Henry Edmonds, 66, a Baptist minister, works with Duke's Bryan Alzheimer's Disease Research Center to overcome longstanding reluctance by blacks to take part in medical studies. Edmonds has succeeded in signing up participants for a long-term Alzheimer's registry by emphasizing Duke's goal of preventing the memory-robbing brain disorder, which strikes blacks at a disproportionately high rate.
"They want to know there is something coming back to the community," said Edmonds, who attended Shaw University in the 1960s and recalls being thrown in a segregated Raleigh jail during a downtown protest. "They want to know that their information is going to be secure and that they aren't going to be seen as guinea pigs."
Previous studies of Alzheimer's disease have not included representative numbers of blacks. Research has attributed that trend to memories of efforts such as the notorious Tuskegee syphilis research -- which for decades denied treatment of the disease in black males to study its long-term effects -- and the long-lived North Carolina program to sterilize black women with mental disabilities.
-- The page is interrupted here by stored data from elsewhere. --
(** ** More on the band filter *)

Lemma clean_unfold (w : world) (self : ref) (o : SoundWave)
  (low high : float64) :
  obj w self = Some o ->
  clean self low high w =
  match freq_bin low (len (samples o)) (rate o) with
  | Raise e => (Raise e, w)
  | Ok kl =>
      match freq_bin high (len (samples o)) (rate o) with
      | Raise e => (Raise e, w)
      | Ok kh =>
          match fft (samples o) with
          | Raise e => (Raise e, w)
          | Ok d0 =>
              match ifft (setitem_slice_zero (setitem_slice_zero d0 kl kh)
                            (len d0 - kh) (len d0 - kl)) with
              | Raise e => (Raise e, w)
              | Ok c => setattr_samples self c w
              end
          end
      end
  end.
Proof.
  intros Ho. unfold clean, bind, getattr_samples, getattr_rate, lift.
  rewrite Ho. cbv beta iota. rewrite Ho. cbv beta iota.
  destruct (freq_bin low (len (samples o)) (rate o)); [|reflexivity].
  destruct (freq_bin high (len (samples o)) (rate o)); [|reflexivity].
  destruct (fft (samples o)); [|reflexivity].
  destruct (ifft _); reflexivity.
Qed.

(** A successful [clean] leaves the waveform with as many samples as it had,
    now complex, at the same rate; it creates no instance and writes no
    file. *)
Theorem clean_keeps_length_and_rate (w w' : world) (self : ref)
  (o : SoundWave) (low high : float64) :
  obj w self = Some o ->
  clean self low high w = (Ok tt, w') ->
  exists s : list C,
    obj w' self = Some {| rate := rate o; samples := Complex128 s |} /\
    length s = size (samples o) /\
    length (heap w') = length (heap w) /\
    files w' = files w.
Proof.
  intros Ho Hrun.
  assert (Hlt : (self < length (heap w))%nat) by (eapply obj_some_lt; eauto).
  rewrite (clean_unfold w self o low high Ho) in Hrun.
  destruct (freq_bin low _ _) as [kl|e]; [|discriminate Hrun].
  destruct (freq_bin high _ _) as [kh|e]; [|discriminate Hrun].
  unfold fft in Hrun.
  destruct (size (samples o)) as [|k] eqn:Hsz; [discriminate Hrun|].
  unfold ifft in Hrun. rewrite !size_setitem_slice_zero in Hrun.
  cbn [size] in Hrun. rewrite dft_length, size_as_complex128, Hsz in Hrun.
  rewrite (setattr_samples_run w self o _ Ho) in Hrun.
  injection Hrun as <-. cbn [heap files].
  eexists. split.
  { unfold obj. cbn [heap]. apply nth_error_update_same. exact Hlt. }
  split.
  { now rewrite idft_length, !fill_range_length, dft_length,
      size_as_complex128. }
  split; [apply update_length | reflexivity].
Qed.

Lemma clean_keeps_length_and_rate_witness :
  exists s : list C,
    obj {| heap := update (heap w_two) 0%nat
                     {| rate := 44100;
                        samples := Complex128 (repeat C0 2) |};
           files := files w_two |} 0%nat
    = Some {| rate := 44100; samples := Complex128 s |} /\
    length s = 2%nat /\
    length (update (heap w_two) 0%nat
              {| rate := 44100; samples := Complex128 (repeat C0 2) |})
    = length (heap w_two) /\
    files w_two = files w_two.
Proof.
  assert (Hkh : freq_bin (half_rate 44100) 2 44100 = Ok 1)
    by (vm_compute; reflexivity).
  assert (H12 : 1 <= 2) by lia.
  assert (H22 : 2 <= 2 * 1) by lia.
  exact (clean_keeps_length_and_rate w_two
           {| heap := update (heap w_two) 0%nat
                        {| rate := 44100;
                           samples := Complex128 (repeat C0 2) |};
              files := files w_two |}
           0%nat
           {| rate := 44100; samples := Int16 [1; 0] |}
           (py_float 0) (half_rate 44100) eq_refl
           (clean_full_band_run w_two 0%nat
              {| rate := 44100; samples := Int16 [1; 0] |} 1
              eq_refl H12 Hkh H22)).
Defined.

(** [clean] refuses a waveform whose rate is zero, with the division error
    of [len / rate], and a waveform without samples, whose transform is
    refused; either way the store is left as it was. *)
Theorem clean_refuses_degenerate (w : world) (self : ref) (o : SoundWave)
  (low high : float64) :
  obj w self = Some o ->
  (rate o = 0 ->
   clean self low high w
   = (Raise (ZeroDivisionError "division by zero"), w)) /\
  (size (samples o) = O ->
   exists e : exn, clean self low high w = (Raise e, w)).
Proof.
  intros Ho. rewrite (clean_unfold w self o low high Ho). split.
  - intros ->. reflexivity.
  - intros Hsz.
    destruct (freq_bin low _ _) as [kl|e]; [|eexists; reflexivity].
    destruct (freq_bin high _ _) as [kh|e]; [|eexists; reflexivity].
    unfold fft. rewrite Hsz. eexists. reflexivity.
Qed.

Definition w_degenerate : world :=
  {| heap := [ {| rate := 0; samples := Int16 [1; 2] |};
               {| rate := 44100; samples := Float64 [] |} ];
     files := [] |}.

Lemma clean_refuses_degenerate_witness :
  clean 0%nat (py_float 0) (py_float 440) w_degenerate
  = (Raise (ZeroDivisionError "division by zero"), w_degenerate) /\
  exists e : exn,
    clean 1%nat (py_float 0) (py_float 440) w_degenerate
    = (Raise e, w_degenerate).
Proof.
  split.
  - apply (clean_refuses_degenerate w_degenerate 0%nat
             {| rate := 0; samples := Int16 [1; 2] |}
             (py_float 0) (py_float 440)); reflexivity.
  - apply (clean_refuses_degenerate w_degenerate 1%nat
             {| rate := 44100; samples := Float64 [] |}
             (py_float 0) (py_float 440)); reflexivity.
Defined.

(** A [clean] that fails changes nothing: the samples are only replaced
    once the inverse transform has succeeded. *)
Theorem clean_failure_changes_nothing (w w' : world) (self : ref)
  (low high : float64) (e : exn) :
  clean self low high w = (Raise e, w') -> w' = w.
Proof.
  intros Hrun.
  destruct (clean_setattr_or_raise self low high w) as [(e0 & H)|(v & H)];
    rewrite H in Hrun.
  - congruence.
  - unfold setattr_samples in Hrun.
    destruct (obj w self); [discriminate Hrun | congruence].
Qed.

Lemma clean_failure_changes_nothing_witness : w_degenerate = w_degenerate.
Proof.
  apply (clean_failure_changes_nothing w_degenerate w_degenerate 1%nat
           (py_float 0) (py_float 440)
           (ValueError "invalid number of data points (0) specified")).
  vm_compute. reflexivity.
Defined.

(** * Further properties of the synthesis *)

(** ** One tone *)

Lemma nth_map_seq {A : Type} (g : nat -> A) (n i : nat) (d : A) :
  (i < n)%nat -> nth i (map g (seq 0 n)) d = g i.
Proof.
  intros Hi. rewrite (nth_indep _ d (g 0%nat)) by now rewrite length_map, length_seq.
  rewrite (map_nth g (seq 0 n) 0%nat i), seq_nth by exact Hi. reflexivity.
Qed.

Lemma tone_values_bounded (frequency : R) (duration : Z) :
  Forall (fun v => (-1 <= v <= 1)%R) (tone_values frequency duration).
Proof.
  unfold tone_values, sine_wave. apply Forall_map, Forall_forall.
  intros t _. apply SIN_bound.
Qed.

Lemma tone_values_first (frequency : R) (duration : Z) :
  1 <= duration -> nth 0 (tone_values frequency duration) 1%R = 0%R.
Proof.
  intros Hd. unfold tone_values, sine_wave, linspace_points.
  rewrite map_map, nth_map_seq by lia. cbn [INR].
  replace (2 * PI * (0 + 0 * ((IZR duration - 0) / INR (Z.to_nat (44100 * duration) - 1))) * frequency)%R
    with 0%R by ring.
  apply sin_0.
Qed.

Lemma tone_values_last (frequency : R) (duration : Z) :
  1 <= duration ->
  nth (Z.to_nat (44100 * duration) - 1) (tone_values frequency duration) 0%R
  = sin (2 * PI * IZR duration * frequency).
Proof.
  intros Hd. unfold tone_values, sine_wave, linspace_points.
  rewrite map_map, nth_map_seq by lia.
  f_equal. f_equal. f_equal.
  assert (Hn : (INR (Z.to_nat (44100 * duration) - 1) <> 0)%R).
  { apply not_0_INR. lia. }
  field. exact Hn.
Qed.

(** A tone of [d >= 0] whole seconds is a new waveform at 44100 Hz with
    [44100 * d] samples, none of them beyond 1 in magnitude; when [d >= 1]
    the first sample is 0 and the last one is taken at time [d] exactly.
    Nothing that existed is touched. *)
Theorem generate_note_tone (w : world) (frequency : R) (duration : Z) :
  0 <= duration ->
  exists (r : ref) (w' : world) (s : list R),
    generate_note frequency duration w = (Ok r, w') /\
    obj w r = None /\
    obj w' r = Some {| rate := 44100; samples := Float64 s |} /\
    Z.of_nat (length s) = 44100 * duration /\
    Forall (fun v => (-1 <= v <= 1)%R) s /\
    (1 <= duration ->
     nth 0 s 1%R = 0%R /\
     nth (length s - 1) s 0%R = sin (2 * PI * IZR duration * frequency)) /\
    (forall (x : ref) (o : SoundWave), obj w x = Some o -> obj w' x = Some o) /\
    files w' = files w.
Proof.
  intros Hd.
  exists (length (heap w)).
  exists (snd (new_SoundWave 44100 (Float64 (tone_values frequency duration)) w)).
  exists (tone_values frequency duration).
  split.
  { rewrite generate_note_run.
    destruct (Z.ltb_spec (44100 * duration) 0); [lia | reflexivity]. }
  split; [apply obj_fresh_none|].
  split; [apply new_SoundWave_new|].
  split; [rewrite tone_values_length; lia|].
  split; [apply tone_values_bounded|].
  split.
  { intros H1. split; [now apply tone_values_first|].
    rewrite tone_values_length. now apply tone_values_last. }
  split; [|reflexivity].
  intros x o Hx. now apply new_SoundWave_old.
Qed.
"People who are in my age group remember and are very hesitant about participating in any kind of a study," said Etheldreda Guion, 68, a black Durham resident who is a former lab worker, public-school science teacher and assistant principal.
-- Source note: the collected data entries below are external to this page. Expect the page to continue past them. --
Definition setCell (p : nat) (c : Cell) (st : State) : State :=
  {| now := now st; disk := disk st; locker := locker st;
     heap := <[p := c]> (heap st); trace := trace st |}.

Definition alloc (c : Cell) (st : State) : nat * State :=
  (length (heap st),
   {| now := now st; disk := disk st; locker := locker st;
      heap := heap st ++ [c]; trace := trace st |}).

Definition log (fileDest : string) (e : Effect) (st : State) : State :=
  {| now := now st; disk := disk st; locker := locker st;
     heap := heap st; trace := trace st ++ [(fileDest, e)] |}.

Definition lockerSet (fileDest : string) (p : nat) (st : State) : State :=
  {| now := now st; disk := disk st; locker := <[fileDest := p]> (locker st);
     heap := heap st; trace := trace st |}.

Definition setDisk (d : Disk) (st : State) : State :=
  {| now := now st; disk := d; locker := locker st;
     heap := heap st; trace := trace st |}.

Definition setNow (t : N) (st : State) : State :=
  {| now := t; disk := disk st; locker := locker st;
     heap := heap st; trace := trace st |}.

(** What awaiting the promise at address [q] gives: nothing while it is
    pending. *)
Definition cellOutcome (st : State) (p : nat) : option Outcome :=
  match heap st !! p with
  | Some (Settled o) => Some o
  | _ => None
  end.

Definition outcome (st : State) (q : nat) : option Outcome :=
  match heap st !! q with
  | Some (Outer p) => cellOutcome st p
  | _ => cellOutcome st q
  end.

Definition enoent (syscall path : string) : Error :=
  {| code := "ENOENT";
     message := "ENOENT: no such file or directory, " ++ syscall ++ " " ++ path |}.

Definition existsSync (d : Disk) (path : string) : bool :=
  bool_decide (is_Some (d !! path)).

Definition syncValue (t : N) (d : Disk) (o : SyncOp) : syncReply o :=
  match o with
  | DateNow => t
  | ExistsSync path => existsSync d path
  end.

(** The synchronous calls at the head of a computation, made at time [t] on
    disk [d]. *)
Fixpoint runSync {A} (t : N) (d : Disk) (c : Async A) : Async A :=
  match c with
  | Sync o k => runSync t d (k (syncValue t d o))
  | _ => c
  end.

(** ** Sample data, for the instances at the end *)

(** A stand-in for [ssri.checkData]: the digest of some bytes is the bytes
    themselves. *)
Definition plainCheck (data : Buffer) (i : IntegrityLike) : bool :=
  (digest i =? string_of_list_byte data)%string.

Definition helloBytes : Buffer := list_byte_of_string "hello".

Definition helloIntegrity : IntegrityLike :=
  {| algorithm := "plain"; digest := "hello" |}.

Definition helloFile : File := {| content := helloBytes; fmode := Some 420%N |}.

Definition eacces : Error :=
  {| code := "EACCES"; message := "EACCES: permission denied" |}.

Definition enospc : Error :=
  {| code := "ENOSPC"; message := "ENOSPC: no space left on device" |}.

(** ** The source, [packages/pnpm/src/cmd/link.ts]: what is linked *)

Module Link.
"Because of my background in science and the fact that I did work at Duke for six or seven years, I was more open to experimentation," she said.
As a coordinator of the center's African-American Community Outreach Program, Edmonds assisted a successful recruitment drive in Jacksonville and is still talking up the registry in Durham and the Triangle. Efforts have included health fairs in churches and one-on-one talks that went beyond previous efforts to enlist black participants.
"Researchers were not prepared to go into the African-American community and talk to people on a one-to-one basis," Edmonds said."Too, there's kind of a gap of cultural competence in terms of being aware of how to approach them and talk to them."
Modeled on similar efforts used in cancer research, the registry of hundreds of people who could be quickly available for trials is key to Duke's efforts to develop more effective preventive therapies for Alzheimer's, said Kathleen Welsh-Bohmer, a Duke neuropsychologist and director of the research center. Current treatments at best slow the disease's progression.
Seizing the moment
Recent studies at Duke have shown that two key genes affect peoples' risk of developing the disease and when it may occur.
The best way to measure how well therapies work is to test them when patients are most likely to develop the disease, researchers say.
"It's where we think people are at high risk of developing Alzheimer's disease in a year or two," Welsh-Bohmer said.
Participants have to be 55 and free of the disease but committed to efforts to stop its growth. They do not have to promise to take part when reached for future studies, which will measure the effects of drug therapies, changes in lifestyle and other treatments.
"I think my hope would be that there is finally a cure for Alzheimer's," said Guion, who makes use of Duke's related education efforts on dementia. "Personally, I get to learn a lot about how to keep myself flexible, to keep my brain involved."
The statewide community outreach program, known as AACOP, works to bring culturally appropriate services and resources to blacks with dementia. It works with black faith-based groups and others to deliver services and to develop trust in the community for the center's research programs.
"When I go to health fairs, I talk about the fact that we are involved in studies that deal with the prevention of Alzheimer's disease," Edmonds said.
"I highlight the fact that this is very new."